What are the responsibilities and job description for the Data Pipeline Engineer position at Near Space Labs?
Data Pipeline Engineer
At Near Space Labs we design, build and operate a fleet of stratospheric robots to image the earth. We launch our proprietary, balloon-based imaging robots to heights between 40,000 and 60,000 feet. From this vantage point, we capture petabytes of imagery for a variety of use cases.
We seek a proactive Data Engineer to drive the evolution of our petabyte-scale geospatial imagery pipeline. This role will be instrumental in ensuring the seamless flow of data, collaborating closely with data and software engineers You will provide ongoing support by actively monitoring and troubleshooting data pipeline performance and reliability. Your contributions will directly impact our ability to deliver high-quality imagery to customers with optimal speed and reliability.
Your responsibilities will include:
- Build and maintain our proprietary data pipeline for batch geospatial data processing.
- Monitor and support data pipeline performance and reliability.
- Develop new data processing tasks to support evolving data requirements.
- Design and implement data storage solutions using cloud-based storage services.

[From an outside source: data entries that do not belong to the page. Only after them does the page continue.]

Lemma lost_le_mono n n' T : n ≤ n' → lost_le n T → lost_le n' T.
Proof. intros Hn HT i o Hi. specialize (HT i o Hi). lia. Qed.
Lemma lost_le_insert n T i o : lost_le n T → 0 ≤ o_lost o ≤ n → lost_le n (<[i := o]> T).
Proof. intros HT Ho j x [[_ <-]|[_ Hj]]%lookup_insert_Some; [done|by eapply HT]. Qed.
Lemma lost_le_update n T i o o' :
  lost_le n T → T !! i = Some o → o_lost o' = o_lost o → lost_le n (<[i := o']> T).
Proof. intros HT Hi Ho. apply lost_le_insert; [done|]. rewrite Ho. by eapply HT. Qed.
Lemma lost_le_delete n T i : lost_le n T → lost_le n (delete i T).
Proof. intros HT j x [_ Hj]%lookup_delete_Some. by eapply HT. Qed.
Lemma lost_le_deleted n T i o : lost_le n T → T !! i = Some o → lost_le n (deleted T i o).
Proof.
  intros HT Hi. assert (lost_le n (uncounted (o_parent o) T)) as Hu.
  { unfold uncounted. destruct (T !! o_parent o); [|done]. case_decide; [by apply lost_le_delete|done]. }
  unfold deleted. case_match; [|by apply lost_le_delete].
  apply lost_le_insert; [done|]. by eapply (HT i o).
Qed.
Lemma lost_le_adj n T p : lost_le n T → lost_le (n + 1) (adj p 1 T).
Proof.
  intros HT i o Hi. rewrite adj_lookup in Hi. apply fmap_Some in Hi as (x & Hx & ->).
  specialize (HT i x Hx). case_decide; simpl; lia.
Qed.
Lemma lost_le_created n T name p size P r T' :
  0 ≤ n → lost_le n T → created T name p size P r T' → lost_le n T'.
Proof.
  intros Hn HT. destruct r as [b|e| |]; simpl; try done.
  - intros (_&_&kd&k&nb&_&->&_). by apply lost_le_insert.
  - by intros [-> _].
Qed.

- Develop and optimize data workflows using distributed systems.
- Rapid generation of functional prototypes
Location
This is a remote position open to anyone authorized to work in the United States.
Our Stack
- Python & Typescript
- Distributed system, gRPC services, Protobuf, REST
- Kubernetes, Istio
- Google Cloud Platform, Docker, Pub/sub
- PostgreSQL, MongoDb, Google Cloud Storage
- GDAL, Shapely, Spatio-Temporal Asset Catalogs
Your Skills
- Proficient in Python: 5 years of experience developing robust data pipelines and applications, with a strong understanding of data structures, algorithms and geospatial data.
- Data Pipeline Expertise: Proven experience designing, building, and maintaining scalable data pipelines using distributed processing frameworks (e.g., Airflow, Spark, etc).
- Containerization and Kubernetes: Demonstrated ability to interact and manage containerized data applications using Docker and Kubernetes.
- Cloud Storage and Data Warehousing: Experience working with cloud-based storage solutions (e.g., AWS S3, Google Cloud Storage, Azure Blob Storage) and data warehousing technologies.
- Understanding of distributed systems: Knowledge of how distributed systems work and the challenges that they present.
- Problem-Solving and Troubleshooting: Strong ability to diagnose and resolve complex data infrastructure and pipeline issues.
- Self-Starter and Collaborative: Ability to work independently and collaboratively in a fast-paced environment, managing projects and deliverables effectively.
What We Offer
- An exciting startup culture where you will have the opportunity to play a critical role in building and scaling a one-of-a-kind technology and organization.
- You will be part of an enthusiastic, international and motivated team of professionals who are committed to building unique technologies, being rigorous, and finding novel solutions to interesting problems.
- A diverse and inclusive workplace where we welcome people of different backgrounds, experiences and perspectives.
- A commitment that you will never be bored.
Equal Employment Opportunity
Near Space Labs is committed to diversity in our organization and building an equitable and inclusive environment for people of all backgrounds and experiences. Near Space Labs provides equal employment opportunities to all employees and applicants for employment without regard to race, color, religion, sex, national origin, age, disability or genetics.